A typical day for a Senior Software Engineer on the Cloud Availability Platform Engineering team might include:

  • Designing and implementing scalable observability solutions using technologies like Prometheus, Grafana, Loki, and OpenTelemetry.
  • Collaborating with other engineering teams to integrate observability into their applications and services.
  • Troubleshooting and resolving issues related to the observability platform.
  • Automating the provisioning and scaling of observability infrastructure.
  • Defining and driving adoption of SLOs, SLIs, and error budgets.
  • Mentoring junior engineers and sharing your expertise in observability.
  • Participating in code reviews and technical discussions.
  • Researching and evaluating new observability technologies.
  • Contributing to the development of Crusoe’s observability strategy.
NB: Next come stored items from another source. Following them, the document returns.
Lemma rank_nonneg c s i th : thread_ok c s i th -> 0 <= rank c th.
Proof. unfold thread_ok, rank. destruct (at_pc th) as [| | |k [v|]| |]; nia. Qed.

Lemma rank_put c s i th th' s' :
  threads s !! i = Some th -> threads s' = <[i := th']> (threads s) -> rank c th' = rank c th - 1 ->
  zsum (rank c) (threads s') = zsum (rank c) (threads s) - 1.
Proof. intros Hth -> Hr. rewrite (zsum_insert _ _ _ _ _ Hth). lia. Qed.

Lemma rank_step c i s s' :
  config_ok c -> inv c s -> kmbm_thread_proc c i s = Some s' ->
  zsum (rank c) (threads s') = zsum (rank c) (threads s) - 1.
Proof.
  intros Hc Hi Hs. unfold kmbm_thread_proc in Hs. destruct (threads s !! i) as [th|] eqn:Hth; [|done]. cbn in Hs.
  pose proof (inv_threads c s Hi i th Hth) as [Hsh Hlk].
  assert (Hss : share0 c < 2 ^ 31) by (destruct (share0_ok c Hc), Hc; nia).
  destruct (at_pc th) as [| | |k [v|]| |] eqn:Hpc; [..|done].
  4: destruct (updates (gnSyncType c) !! k) as [d|] eqn:Hk; [|done].
  5: destruct (updates (gnSyncType c) !! k) as [d|] eqn:Hk.
  6: { injection Hs as <-. unfold finish_section, is_done. rewrite (robust c Hc), s32_small by lia.
       eapply (rank_put c s i th _ _ Hth); [by destruct (locked _)|].
       apply lookup_ge_None in Hk. unfold rank. rewrite Hpc. cbn [at_pc my_share]. destruct (_ =? 0); nia. }
  2: destruct (_ <? _); [done|].
  3: unfold enter in Hs; destruct (gnSyncType c) eqn:Et; try (destruct (gKmbmLock s); [done|]).
  all: cbn in Hs; injection Hs as <-; eapply (rank_put c s i th _ _ Hth); [unfold set_counter; try reflexivity|];
    try (by destruct (locked _)); unfold rank; rewrite Hpc, ?Et; cbn [at_pc my_share]; nia.
Qed.

(** A thread that cannot move is finished, or waits for another. *)
Lemma stuck_thread c s i th :
  threads s !! i = Some th -> kmbm_thread_proc c i s = None -> inv c s ->
  match at_pc th with
  | Barrier => gnAwakeCount s < Z.of_nat (gnThreadCount c)
  | Loop => locked (gnSyncType c) = true /\ gKmbmLock s <> None
  | Finished => True
  | _ => False
  end.
Proof.
  intros Hth Hs Hi. unfold kmbm_thread_proc in Hs. rewrite Hth in Hs. cbn in Hs.
  pose proof (inv_threads c s Hi i th Hth) as [_ Hlk]. destruct (at_pc th) as [| | |k [v|]| |]; try done.
  - destruct (Z.ltb_spec (gnAwakeCount s) (Z.of_nat (gnThreadCount c))); [done|done].
  - unfold enter in Hs. destruct (gnSyncType c); try done; by destruct (gKmbmLock s).
  - destruct Hlk as (_ & _ & Hk & _). destruct (lookup_lt_is_Some_2 _ _ Hk) as [d Hd]. by rewrite Hd in Hs.
  - by destruct (_ !! k).
Qed.

Lemma stuck_finished c s :
  inv c s -> (forall i, kmbm_thread_proc c i s = None) -> forall th, th ∈ threads s -> at_pc th = Finished.
Proof.
  intros Hi Hs.
  assert (Hst : forall th, th ∈ threads s -> match at_pc th with
    | Barrier => gnAwakeCount s < Z.of_nat (gnThreadCount c)
    | Loop => locked (gnSyncType c) = true /\ gKmbmLock s <> None
    | Finished => True | _ => False end).
  { intros th [i Hth]%list_elem_of_lookup. by eapply stuck_thread. }
  assert (Hw : gnAwakeCount s = Z.of_nat (gnThreadCount c)).
  { rewrite (inv_awake c s Hi), <- (inv_len c s Hi). rewrite <- (Z.mul_1_l (Z.of_nat _)), <- zsum_const.
    apply zsum_ext. intros th Hth. specialize (Hst th Hth). unfold awake. by destruct (at_pc th). }
  assert (Hl : locked (gnSyncType c) = true -> gKmbmLock s = None).
  { intros El. pose proof (inv_excl c s Hi El) as He. rewrite zsum_0 in He; [by destruct (gKmbmLock s)|].
    intros th Hth. specialize (Hst th Hth). unfold in_crit. by destruct (at_pc th). }
  intros th Hth. specialize (Hst th Hth). destruct (at_pc th); try done; [lia|]. destruct Hst. tauto.
Qed.

(** ** The benchmark *)

Lemma run_rank c l s s' :
  config_ok c -> inv c s -> run (kmbm_thread_proc c) l s = Some s' ->
  zsum (rank c) (threads s') = zsum (rank c) (threads s) - Z.of_nat (length l) /\ inv c s'.
Proof.
  intros Hc. revert s. induction l as [|i l IH]; intros s Hi Hr; cbn in Hr.
  - injection Hr as <-. cbn. split; [lia|done].
  - destruct (kmbm_thread_proc c i s) as [s1|] eqn:Hs; [|done]. cbn in Hr.
    destruct (IH s1) as [H1 H2]; [by eapply kmbm_step_inv|done|].
    rewrite (rank_step c i s s1 Hc Hi Hs) in H1. cbn [length]. split; [lia|done].
Qed.

(** The steps of a whole run. *)
Definition total_steps (c : config) : Z :=
  gnTargetValue c * (2 * Z.of_nat (length (updates (gnSyncType c))) + 2) + 3 * Z.of_nat (gnThreadCount c).

Lemma rank_init c : config_ok c -> zsum (rank c) (threads (init_kmbm_module c)) = total_steps c.
Proof.
  intros Hc. destruct (share0_ok c Hc) as [_ Ht]. cbn.
  erewrite (zsum_ext _ (fun _ => rank c (Thread Start (share0 c))))
    by (by intros th [-> _]%elem_of_replicate).
  rewrite zsum_const, length_replicate. unfold rank, total_steps. cbn [my_share at_pc]. nia.
Qed.

(** C34: in the robust build ([CONFIG_ROBUSTO_COUNTER]) the threads always finish.  With at least one increment per thread and a target
    that is a multiple of the number of threads, no interleaving can take more than
    [total_steps] steps (each step is a thread passing the barrier, taking the lock, loading
    or storing the counter, or leaving the section), a thread that is not finished can
    always make one unless another one can, and so every maximal run has exactly
    [total_steps] steps and ends with all threads counted as complete: the barrier, the lock
    and [wait_kmbm_complete] do not hang. *)
Theorem pcount_finishes c l s :
  config_ok c -> run (kmbm_thread_proc c) l (init_kmbm_module c) = Some s ->
  Z.of_nat (length l) <= total_steps c
  /\ ((forall i, kmbm_thread_proc c i s = None) ->
      Z.of_nat (length l) = total_steps c /\ all_complete c s = true
      /\ (forall th, th ∈ threads s -> at_pc th = Finished)).
Proof.
  intros Hc Hr. destruct (run_rank c l _ s Hc (init_inv c Hc) Hr) as [Hn Hi]. rewrite rank_init in Hn by done.
  assert (Hp : 0 <= zsum (rank c) (threads s)).
  { apply zsum_nonneg. intros th [i Hth]%list_elem_of_lookup. by eapply rank_nonneg, (inv_threads c s Hi). }
  split; [lia|]. intros Hs. pose proof (stuck_finished c s Hi Hs) as Hf.
  assert (Hz : zsum (rank c) (threads s) = 0).
  { apply zsum_0. intros th Hth. pose proof (Hf th Hth) as Hpc. apply list_elem_of_lookup in Hth as [i Hth].
    destruct (inv_threads c s Hi i th Hth) as [Hsh _]. rewrite Hpc in Hsh. unfold rank. rewrite Hpc, Hsh. lia. }
  split_and!; [lia| |done]. unfold all_complete.
  rewrite (inv_complete c s Hi), <- (inv_len c s Hi). apply Z.geb_le.
  rewrite <- (Z.mul_1_l (Z.of_nat _)), <- zsum_const. apply zsum_le. intros th Hth. unfold finished. by rewrite Hf.
Qed.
Why San Francisco, California?

San Francisco is a global hub for technology and innovation, offering a vibrant and dynamic environment for software engineers. The city is home to a large number of tech companies, startups, and research institutions, providing ample opportunities for professional growth and networking. Additionally, San Francisco boasts a rich cultural scene, world-class restaurants, and stunning natural beauty, making it an attractive place to live and work.

Career Path

The career path for a Senior Software Engineer at Crusoe can lead to various opportunities, including:

  • Principal Engineer: Lead technical initiatives and provide guidance to other engineers.
  • Staff Engineer: Focus on solving complex technical challenges and driving innovation across the organization.
  • Engineering Manager: Lead and manage a team of engineers, overseeing their work and ensuring their success.
  • Architect: Design and implement the overall architecture of Crusoe’s cloud platform.

Salary & Benefits

Crusoe offers a competitive salary and benefits package, commensurate with experience and qualifications. The salary range for this position is estimated between $180,000 and $260,000 annually. Our benefits include:

  • Comprehensive health insurance (medical, dental, and vision)
  • Paid time off (vacation, sick leave, and holidays)
  • Stock options
  • 401(k) plan with company match
  • Professional development opportunities
  • Employee assistance program

Crusoe Culture

At Crusoe, we foster a culture of innovation, collaboration, and continuous learning. We are passionate about our mission to accelerate the abundance of energy and intelligence and are committed to building a sustainable and responsible cloud infrastructure. We value teamwork, open communication, and a growth mindset. We encourage our employees to take ownership of their work and to contribute to the overall success of the company.

How to Apply

If you are interested in joining our team, please submit your resume and cover letter through our online application portal. We look forward to hearing from you!

FAQ

  1. What is Crusoe's mission?

    Crusoe's mission is to accelerate the abundance of energy and intelligence.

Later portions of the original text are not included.